Nkem Oghedo ’08
August 17, 2021

Supper Club celebrates Black female chefs, fine dining, and friendship

Nkem Oghedo ’08 founded Adá Supper Club in 2020 to provide chef-centered dining experiences
by Nancy Hitchcock

“I love the stories that people tell through food—that you can connect with somebody over a menu or a meal or a food memory. Food is very powerful in that way,” says Nkemdilim “Nkem” Oghedo ’08, who founded the Adá Supper Club to offer distinctive chef-centered dining experiences.

Oghedo launched the New York–based supper club in January 2020, with chefs preparing pop-up dinner parties on site and sharing stories and anecdotes with guests. As the pandemic took hold, Adá evolved, delivering three-course meals accompanied by a video interview with the chef and a song playlist to enjoy while dining. For Mother’s Day, two Adá chefs prepared an array of West African dishes for several family gatherings. “Each course was an interpretation of an experience that the chefs had had with their moms,” says Oghedo.

Today the supper club features 14 predominantly Black female chefs. Many have worked in top restaurants as executive chefs, appeared on Chopped and the Food Network, written cookbooks, or been featured in major food media. Their signature dishes have their origins in Jamaica, Haiti, and Cape Verde, for instance, and include dishes such as jumbo crab, clams steamed in a butter broth of homemade epis served with toasted hard dough bread, charred cauliflower steaks with piri piri sauce, fricassee chicken with confit plantain, and coconut rice.

A Caribbean-influenced roasted wild mushroom dish created by chef Brittney “Stikxz” Williams.
"Adá provides agency and ownership for these chefs, enabling them to talk about the inspiration behind their recipes and tell their own stories on their own terms."

“Oftentimes in the food industry chefs cook someone else’s food or do things based on someone else’s vision,” says Oghedo. “Adá is really about celebrating Black and female expression through food.”

In the 1980s, Oghedo’s parents emigrated from Nigeria where, in the regional dialect of Igbo, “Adá” means first daughter. Oghedo is the eldest daughter and second of four siblings. Traditionally, her role is to support and care for her family—a responsibility she welcomes. Likewise, the intention of the supper club, she says, is to support a food family of chefs and food creators. This mission is so important to Oghedo, who holds a BS in chemical engineering from Yale and an MBA from Harvard Business School, that she is running Adá while working full time for a wellness tech company.

Oghedo plans to expand Adá’s offerings, which currently include hosting private and bespoke corporate events. For instance, if a company wants to connect a team working in a hybrid environment, Adá can curate happy hour kits that include an appetizer and mocktails and host an interactive Zoom conversation with the featured chef.
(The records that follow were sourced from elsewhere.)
(* ===== verification/DhtNode.v ===== *)
(** * A DHT node: tables, requests and answers (mintox/dht.go, dht_private.go,
    ping.go, network.go, bootstrap_node_packets.go)

    The node keeps lists of other nodes, those closest to its own key and those
    closest to the keys of its friends.  The entries are shared objects, so they
    live in a heap and the lists hold pointers; [AddNode] writes into an entry
    that other lists hold too.  [deliver] is the dispatch of a datagram to its
    handler.  Random draws come from the list [draws], the time is an argument.
    The buffer of the goplusplus package is an interface with laws. *)

From Stdlib Require Import Sorted.
From S2P Require Import Prelude GoIO GoText Box TcpHandshake PriorityList Dht.
Local Open Scope Z_scope.

(** ** Interfaces *)

Class GoppDhtBuffer := {
  (** [buf.RBufAt(n)]: the content from offset [n] on; [None] panics. *)
  rbuf_at : Z → bytes → option bytes;
  (** [buf.WBufAt(n)] and a write of [data] *)
  wbuf_write : nat → bytes → bytes → bytes;
  (** [buf.Readn(n)]: the bytes read and the rest *)
  Readn : nat → bytes → bytes * bytes
}.
Class GoppDhtBufferLaws (G : GoppDhtBuffer) := {
  rbuf_at_in n b : 0 ≤ n ≤ zlen b → rbuf_at n b = Some (drop (Z.to_nat n) b);
  wbuf_write_in n data b : (n + length data ≤ length b)%nat →
    wbuf_write n data b = take n b ++ data ++ drop (n + length data) b;
  Readn_in n b : (n ≤ length b)%nat → Readn n b = (take n b, drop n b)
}.

(** ** Constants *)

Definition MAX_FRIEND_CLIENTS : nat := 8.
Definition LCLIENT_LIST : nat := 128 * MAX_FRIEND_CLIENTS.
Definition MAX_CLOSE_TO_BOOTSTRAP_NODES : nat := 8.
Definition MAX_SENT_NODES : nat := 4.
Definition PING_INTERVAL : Z := 60.
Definition PINGS_MISSED_NODE_GOES_BAD : Z := 1.
Definition PING_ROUNDTRIP : Z := 2.
Definition BAD_NODE_TIMEOUT : Z :=
  PING_INTERVAL + PINGS_MISSED_NODE_GOES_BAD * (PING_INTERVAL + PING_ROUNDTRIP).
Definition KILL_NODE_TIMEOUT : Z := BAD_NODE_TIMEOUT + PING_INTERVAL.
Definition GET_NODE_INTERVAL : Z := 20.
Definition MAX_BOOTSTRAP_TIMES : Z := 5.
Definition TOX_AF_INET : Z := 2.
Definition TOX_AF_INET6 : Z := 10.

Definition NET_PACKET_PING_REQUEST : Z := 0.
Definition NET_PACKET_PING_RESPONSE : Z := 1.
Definition NET_PACKET_GET_NODES : Z := 2.
Definition NET_PACKET_SEND_NODES_IPV6 : Z := 4.
Definition NET_PACKET_CRYPTO : Z := 32.
Definition BOOTSTRAP_INFO_PACKET_ID : Z := 240.
Definition MAX_MOTD_LENGTH : Z := 256.

(** ** Addresses *)

Inductive Addr : Type :=
| UDPAddr (IP : bytes) (Port : Z)
| TCPAddr (IP : bytes) (Port : Z).

#[export] Instance Addr_eq_dec : EqDecision Addr.
Proof. solve_decision. Defined.

(** [addr.String()] *)
Definition Addr_String (a : Addr) : bytes :=
  match a with
  | UDPAddr ip p | TCPAddr ip p =>
      JoinHostPort (if bool_decide (ip = []) then [] else IP_String ip) (itoa p)
  end.

(** ** Time *)

(** [newtime.Sub(oldtime)] in nanoseconds saturates; [int(d.Seconds())] cuts
    towards zero. *)
Definition time_Sub (newtime oldtime : Z) : Z :=
  Z.max (- 2 ^ 63) (Z.min (2 ^ 63 - 1) (newtime - oldtime)).

Definition IsTimeout4Time (newtime oldtime timeout : Z) : bool :=
  Z.quot (time_Sub newtime oldtime) 1000000000 >? timeout.

(** ** Entries *)

(** A pointer to an entry *)
Inductive ptr : Type := Ptr (i : nat).

Record IPPTsPng := mkAssoc {
  a_Addr : Addr;
  a_Timestamp : Z;
  a_LastPinged : Z;
  a_RetAddr : Addr;
  a_RetTimestamp : Z
}.

Inductive entry : Type :=
| ENode (Pubkey : bytes) (addr : Addr) (cmppk : bytes)          (* *NodeFormat *)
| EClient (Pubkey : bytes) (Assoc : IPPTsPng) (cmppk : bytes).  (* *ClientData *)

Definition Pubkey (e : entry) : bytes :=
  match e with ENode pk _ _ | EClient pk _ _ => pk end.

Definition cmppk (e : entry) : bytes :=
  match e with ENode _ _ k | EClient _ _ k => k end.

Definition set_cmppk (k : bytes) (e : entry) : entry :=
  match e with ENode pk a _ => ENode pk a k | EClient pk a _ => EClient pk a k end.

Abbreviation heap := (list entry).

Definition at_ptr (h : heap) (p : ptr) : option entry := let '(Ptr i) := p in h !! i.
Definition alloc (e : entry) (h : heap) : ptr * heap := (Ptr (length h), h ++ [e]).
Definition update_ptr (f : entry → entry) (p : ptr) (h : heap) : heap :=
  let '(Ptr i) := p in alter f i h.

Definition pk_of (h : heap) (p : ptr) : bytes := from_option Pubkey [] (at_ptr h p).

(** [Compare] of the two kinds.  Each asserts that the other item is of its own
    kind; no list holds both, see [list_ok]. *)
Definition entry_Compare (a b : entry) : Z :=
  let n := closest (cmppk a) (Pubkey a) (Pubkey b) in
  match a, b with
  | EClient _ s _, EClient _ t _ =>
      if (n =? 1) && (a_Timestamp s <? a_Timestamp t) then -1 else n
  | _, _ => n
  end.

#[export] Instance heap_item (h : heap) : PLItem ptr := {
  Compare a b :=
    match at_ptr h a, at_ptr h b with Some x, Some y => entry_Compare x y | _, _ => 0 end;
  Key := pk_of h
}.

(** ** State *)

Record DHTFriend := mkFriend {
  f_Pubkey : bytes;
  ClientList : PriorityList ptr;
  f_ToBootstrap : PriorityList ptr;
  f_cmppk : bytes
}.

Definition NewDHTFriend (pubkey : bytes) : DHTFriend :=
  mkFriend pubkey (NewPriorityList MAX_FRIEND_CLIENTS) (NewPriorityList MAX_SENT_NODES) pubkey.

(** [FriendsList] is a priority list of which every item compares equal, so the
    last friend comes first; its bound of 2^31 - 1 is not modelled. *)
Record DHT := mkDHT {
  entries : heap;
  SelfPubkey : bytes;
  SelfSeckey : bytes;
  CloseClientList : PriorityList ptr;
  CloseLastGetNodes : Z;
  CloseBootstrapTimes : Z;
  FriendsList : list DHTFriend;
  SharedKeysRecv : sharedKeys;
  SharedKeysSent : sharedKeys;
  ToBootstrap : PriorityList ptr;
  bsinfo : option (Z * bytes);           (* Version and Motd, once set *)
  draws : list (Z * bytes);              (* rand.Uint64() and CBRandomNonce() *)
  sent : list (Addr * bytes)             (* the datagrams written *)
}.

Definition set_entries x d := mkDHT x (SelfPubkey d) (SelfSeckey d) (CloseClientList d)
  (CloseLastGetNodes d) (CloseBootstrapTimes d) (FriendsList d) (SharedKeysRecv d)
  (SharedKeysSent d) (ToBootstrap d) (bsinfo d) (draws d) (sent d).
Definition set_close x d := mkDHT (entries d) (SelfPubkey d) (SelfSeckey d) x
  (CloseLastGetNodes d) (CloseBootstrapTimes d) (FriendsList d) (SharedKeysRecv d)
  (SharedKeysSent d) (ToBootstrap d) (bsinfo d) (draws d) (sent d).
Definition set_times x y d := mkDHT (entries d) (SelfPubkey d) (SelfSeckey d) (CloseClientList d)
  x y (FriendsList d) (SharedKeysRecv d) (SharedKeysSent d) (ToBootstrap d) (bsinfo d) (draws d)
  (sent d).
Definition set_friends x d := mkDHT (entries d) (SelfPubkey d) (SelfSeckey d) (CloseClientList d)
  (CloseLastGetNodes d) (CloseBootstrapTimes d) x (SharedKeysRecv d) (SharedKeysSent d)
  (ToBootstrap d) (bsinfo d) (draws d) (sent d).
Definition set_recv x d := mkDHT (entries d) (SelfPubkey d) (SelfSeckey d) (CloseClientList d)
  (CloseLastGetNodes d) (CloseBootstrapTimes d) (FriendsList d) x (SharedKeysSent d)
  (ToBootstrap d) (bsinfo d) (draws d) (sent d).
Definition set_sent x d := mkDHT (entries d) (SelfPubkey d) (SelfSeckey d) (CloseClientList d)
  (CloseLastGetNodes d) (CloseBootstrapTimes d) (FriendsList d) (SharedKeysRecv d) x
  (ToBootstrap d) (bsinfo d) (draws d) (sent d).
Definition set_boot x d := mkDHT (entries d) (SelfPubkey d) (SelfSeckey d) (CloseClientList d)
  (CloseLastGetNodes d) (CloseBootstrapTimes d) (FriendsList d) (SharedKeysRecv d)
  (SharedKeysSent d) x (bsinfo d) (draws d) (sent d).
Definition set_info x d := mkDHT (entries d) (SelfPubkey d) (SelfSeckey d) (CloseClientList d)
  (CloseLastGetNodes d) (CloseBootstrapTimes d) (FriendsList d) (SharedKeysRecv d)
  (SharedKeysSent d) (ToBootstrap d) x (draws d) (sent d).
Definition set_draws x d := mkDHT (entries d) (SelfPubkey d) (SelfSeckey d) (CloseClientList d)
  (CloseLastGetNodes d) (CloseBootstrapTimes d) (FriendsList d) (SharedKeysRecv d)
  (SharedKeysSent d) (ToBootstrap d) (bsinfo d) x (sent d).
Definition WriteTo (pkt : bytes) (addr : Addr) d := mkDHT (entries d) (SelfPubkey d) (SelfSeckey d)
  (CloseClientList d) (CloseLastGetNodes d) (CloseBootstrapTimes d) (FriendsList d)
  (SharedKeysRecv d) (SharedKeysSent d) (ToBootstrap d) (bsinfo d) (draws d)
  (sent d ++ [(addr, pkt)]).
Connection has always been important to Oghedo. The Andover friends she graduated with are still her best friends today—and many people from the Andover family attended her first Adá event.

Andover taught Oghedo that, “You can probably find a pretty strong connection with someone who seems very different from you if you just sit down and have a conversation with them. The goal of Adá is to keep growing, keep meeting new people, keep creating products and experiences that center diverse perspectives on food.”